Notre mission est de faire en sorte que des personnes comme Alaa Abd El Fattah et Narges Mohammadi soient libérées des prisons égyptiennes et iraniennes ; que le tireur de l'armée israélienne qui a assassiné la journaliste américaine palestinienne Shireen Abu Akleh, ainsi que ses complices d'IDF soient menés en justice ; que l'élite saoudienne qui a tué Jamal Khashoggi paie pour son crime ; que les criminels de guerre soient poursuivis en justice pour le meurtre de sang-froid de journalistes, de poètes et d'écrivains, que ce soit à Gaza ou ailleurs ; que les médias américains, anglais et européens parlent librement des droits des Palestiniens, et appelent au respect et à la défense du droit international par toutes les nations.

En revanche, nous vivons dans un monde qu'Orwell avait prédit il y a plusieurs décennies. Un monde dans lequel le gouvernement est comme un Big Brother qui nous surveille tous. Et il ne faut pas se leurrer, les géants des médias sociaux travaillent main dans la main avec les gouvernements. Il y a le capitalisme et l'impérialisme, il y a un ordre mondial, et il ne répond pas aux Nations unies ni à la Constitution des États-Unis. La menace du contrôle et de la censure reste une grave menace pour la liberté partout dans le monde.

Mais qui contrôle le flux d'informations ? Les nouvelles, faits, idées qui se partagent et se discutent ? Qui est publié, qui est contrôlé ? Qui sont les gardiens d'aujourd'hui ? Les gardiens sont ceux qui se tiennent aux portes de l'édition, des médias grand public, à l'entrée des institutions gouvernementales ; ce sont les personnes qui contrôlent, médiatisent et souvent s'opposent ou nient le travail ou les paroles d'autres personnes...

Dans ce numéro de The Markaz, le juriste constitutionnel Stephen Rohde nous avertit que nous devrions nous méfier de la surveillance gouvernementale, qui peut envoyer des gens en prison pour s'être exprimés librement, qui interdit des livres et fait pression sur les universités pour qu'elles renvoient les professeurs et les administrateurs qui ne sont pas en accord avec leurs opinions politiques. L'universitaire Omar Zahzah analysent les politiques de censure de Facebook, ou Meta, qui limite les discours pro-palestiniens et antisionistes. Dans son analyse de l'ouvrage Egypt under El-Sisi : A Nation on the Edge, Elias Feroz parle des barrières de la politique intérieure et étrangère egyptienne.

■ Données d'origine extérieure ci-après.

(** ** The store *)

(** The values written to [status:{video_id}], in order. *)
Definition status_writes (video_id : string) (l : list event) : list value :=
  omap (fun ev =>
          match ev with
          | EvSetex key _ v =>
              if String.eqb key ("status:" +:+ video_id) then Some v else None
          | _ => None
          end) l.

(** The clock when the [k]-th next command starts. *)
Fixpoint time_after (E : env) (t : Z) (n k : nat) : Z :=
  match k with
  | O => t
  | S k' => time_after E (t + latency E n) (S n) k'
  end.

Definition clock_after (E : env) (w : world) (k : nat) : Z :=
  time_after E (now w) (length (log w)) k.

(** The last command of [w] was [SETEX key ttl v], and the store holds [v]
    under [key] until [ttl] seconds after the time that command ran. *)
Definition just_cached (E : env) (w : world) (key : string) (ttl : Z) (v : value)
  : Prop :=
  exists l,
    log w = EvSetex key ttl v :: l
    /\ db w !! key
       = Some {| held := v; expires := now w - latency E (length l) + ttl |}.

(** A command of an outside service that supplies transcript text. *)
Definition provider_event (ev : event) : bool :=
  match ev with
  | EvTranscriptApi _ | EvVideoDetails _ | EvDownload _ | EvWhisper _ => true
  | _ => false
  end.


(** A stored [completed] status comes with stored, non-empty insights that
    outlive it by at least [slack] seconds. *)
Definition slack : Z := 41400.

Definition stored_ok (video_id : string) (d : gmap string entry) : Prop :=
  forall es,
    d !! ("status:" +:+ video_id) = Some es ->
    held es = VText "completed" ->
    exists ei l,
      d !! ("insights:" +:+ video_id) = Some ei
      /\ held ei = VInsights l /\ l <> []
      /\ expires es + slack <= expires ei.

(** ** The sentiment labels *)

Definition sentiment_label (s : string) : Prop :=
  s = "positive" \/ s = "negative" \/ s = "neutral".

(** The text handed to the analysis. *)
Definition full_text (transcript_segments : list Segment) : string :=
  Str.join " " (map text transcript_segments).

(** The two canned insights of [generate_insights_with_gpt]'s handler. *)
Definition generator_fallback (topic : string) : list string :=
  [ "Consider developing comprehensive sustainability policies related to "
      +:+ topic +:+ ".";
    "Monitor emerging regulations in the " +:+ topic
      +:+ " space to ensure compliance." ].

(** ** Recognized URL shapes *)

Definition web_scheme (s : string) : Prop := s = "http" \/ s = "https".

Definition youtube_host (h : string) : Prop :=
  h = "youtube.com" \/ h = "www.youtube.com" \/ h = "m.youtube.com".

Les écrivains Nektaria Anastasiadou, Ammiel Alcalay et Maha Al Aswad nous parlent des voix alternatives d'écrivains qui ne correspondent pas nécessairement à l'idée que le monde de l'édition se fait de ce qui est acceptable. Depuis le Liban, Joumana Haddad observe que lorsque les fanatiques religieux libanais ne se battent pas entre eux, ils font les meilleurs compagnons de guerre contre la modernité, la laïcité et la liberté d'expression.

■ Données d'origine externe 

(** C3 (as amended): the heart-rate trend adapter outputs, in input order
    and without sorting, exactly one chart point
    [{date, value = avg_heart_rate}] for each daily-metrics entity whose
    [avg_heart_rate] is present and not zero; it omits the entities whose
    field is absent and also those whose recorded value is zero. *)
Theorem heartRateData_points (dailyMetrics : list DailyMetrics.t) :
  DashboardView.heartRateData dailyMetrics = heartRateData_nonzero dailyMetrics
  /\ forall p : ChartDataPoint.t,
       p ∈ DashboardView.heartRateData dailyMetrics <->
       exists metric x,
         metric ∈ dailyMetrics
         /\ DailyMetrics.avg_heart_rate metric = Some x
         /\ ~ x == 0
         /\ p = ChartDataPoint.mk (DailyMetrics.date metric) x.
Proof.
  split; [apply heartRateData_filter_map |].
  intros p. rewrite heartRateData_filter_map. unfold heartRateData_nonzero.
  rewrite list_elem_of_omap. unfold heartRate_point. split.
  - intros (m & Hin & Hp). destruct (DailyMetrics.avg_heart_rate m) as [x|] eqn:Hm;
      [| discriminate].
    destruct (Qeq_bool x 0) eqn:Hx; [discriminate |]. cbn in Hp.
    exists m, x. split; [assumption |]. split; [assumption |].
    split; [| congruence].
    intros H0. apply Qeq_bool_iff in H0. congruence.
  - intros (m & x & Hin & Hm & Hx & ->). exists m. split; [assumption |].
    rewrite Hm. destruct (Qeq_bool x 0) eqn:Hb; [| reflexivity].
    apply Qeq_bool_iff in Hb. contradiction.
Qed.

(** C3 fails as stated: a day whose average heart rate is recorded as 0
    has its field present, yet the adapter emits no point for it. *)
Lemma heartRateData_drops_recorded_zero :
  let day := sample_day "2024-01-01" (Some 0) in
  DailyMetrics.avg_heart_rate day = Some 0
  /\ heartRateData_present [day] = [ChartDataPoint.mk "2024-01-01" 0]
  /\ DashboardView.heartRateData [day] = []
  /\ DashboardView.heartRateData [day] <> heartRateData_present [day].
Proof. repeat split. discriminate. Qed.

Par ailleurs, notre rédactrice littéraire Malu Halasa a sélectionné deux nouvelles, de Farah Ahamed et Ali Ramthan Hussein, qui nous alarment et nous surprennent, et nous amènent peut-être à repenser ce que nous tenons pour acquis. Elle a également rassemblé un diaporama fascinant pour la rubrique Artistes en vedette de ce mois-ci, sur les camps de réfugiés, le contrôle et les vies dépossédées par les artistes Heba Tannous, Mahmoud Alhaj, Tayseer Barakat, Alaa Albaba et le photographe Iason Athnasiadis.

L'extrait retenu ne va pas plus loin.